=== Section Start ===

Lemma build_collect b turns fuel : binv b → dirs_named b → in_range (root_builder b) →
  (length (all_nodes b) < turns)%nat → (build_fuel b ≤ fuel)%nat →
  (all_fit b (all_nodes b) ∧ collect turns fuel (build b) = Done (all_nodes b, None)) ∨
  ∃ ns x ns', all_nodes b = ns ++ x :: ns' ∧ all_fit b ns ∧ ¬ fits (block_size_limit (DirBuilder.opts b)) (block x) ∧
    collect turns fuel (build b) = Done (ns, Some (TooLargeBlock (vec_len (block x)))).
Proof.
  intros Hb Hd Hr Ht Hf. destruct (root_descends b Hb Hd Hr) as (leaves & st & Hi & Hw).
  unfold build_fuel in Hf. rewrite all_ids_eq in Hf. cbn [length] in Hf. apply in_range_eq in Hr as [Hr _].
  set (n := length (ids_of (nodes (root_builder b)))) in *.
  assert (∀ ns k fin, (length ns ≤ length (all_nodes b))%nat → (k ≤ S (S (2 * n)))%nat → stops (build b) ns k fin →
    collect turns fuel (build b) = Done (ns, fin)) as Hrun.
  { intros ns k fin Hl Hk Hs. apply (collect_stops _ _ _ _ Hs); lia. }
  unfold all_fit, all_nodes in *. rewrite emitted_eq in *.
  set (bn := below [] (nodes (root_builder b))) in *. set (dn := dir_node [] (leaves_of (root_builder b))) in *.
  destruct (Hw [] None 0) as [[F (ext & b1 & c1 & t1 & Hs & R)]|(k & ns1 & x & ns2 & E & F & Hx & Hk & Hst)].
  - pose proof (root_turn (DirBuilder.opts b) ext leaves st _ b1 c1 t1 Hi Hr) as Hrt. cbn zeta in Hrt. fold dn in Hrt.
    destruct (wrap_with_directory (DirBuilder.opts b)).
    + destruct (decide (fits (block_size_limit (DirBuilder.opts b)) (dir_block (leaves_of (root_builder b))))) as [Hfit|Hfit].
      * left. split; [apply Forall_app; split; [done|by constructor]|]. destruct Hrt as (it' & R' & He).
        apply (Hrun _ (S (2 * n) + 1)%nat); [done|lia|]. exists it'. split; [by eapply reaches_trans|done].
      * right. exists bn, dn, []. split; [done|]. split; [done|]. split; [done|]. destruct Hrt as (it' & R' & He).
        apply (Hrun _ (S (2 * n) + 0)%nat); [rewrite length_app; lia|lia|]. exists it'. split; [|done].
        rewrite <-(app_nil_r bn). by eapply reaches_trans.
    + left. split; [done|]. destruct Hrt as (it' & R' & He). apply (Hrun _ (S (2 * n) + 0)%nat); [done|lia|].
      exists it'. split; [|done]. rewrite <-(app_nil_r bn). by eapply reaches_trans.
  - right. exists ns1, x. destruct (wrap_with_directory (DirBuilder.opts b)).
    + exists (ns2 ++ [dn]). rewrite E, <-app_assoc. split; [done|]. split; [done|]. split; [done|].
      apply (Hrun _ k); [rewrite E, !length_app; simpl; lia|lia|done].
    + exists ns2. split; [done|]. split; [done|]. split; [done|]. apply (Hrun _ k); [rewrite E, length_app; simpl; lia|lia|done].
Qed.
End render.
End DirRender.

=== Section End ===

▶ **Task item**:
Copy all lines from the data that hold the word "DirBuilder".

▶ **Task output**:
  ∃ ns x ns', all_nodes b = ns ++ x :: ns' ∧ all_fit b ns ∧ ¬ fits (block_size_limit (DirBuilder.opts b)) (block x) ∧
  - pose proof (root_turn (DirBuilder.opts b) ext leaves st _ b1 c1 t1 Hi Hr) as Hrt. cbn zeta in Hrt. fold dn in Hrt.
    destruct (wrap_with_directory (DirBuilder.opts b)).
    + destruct (decide (fits (block_size_limit (DirBuilder.opts b)) (dir_block (leaves_of (root_builder b))))) as [Hfit|Hfit].
  - right. exists ns1, x. destruct (wrap_with_directory (DirBuilder.opts b)).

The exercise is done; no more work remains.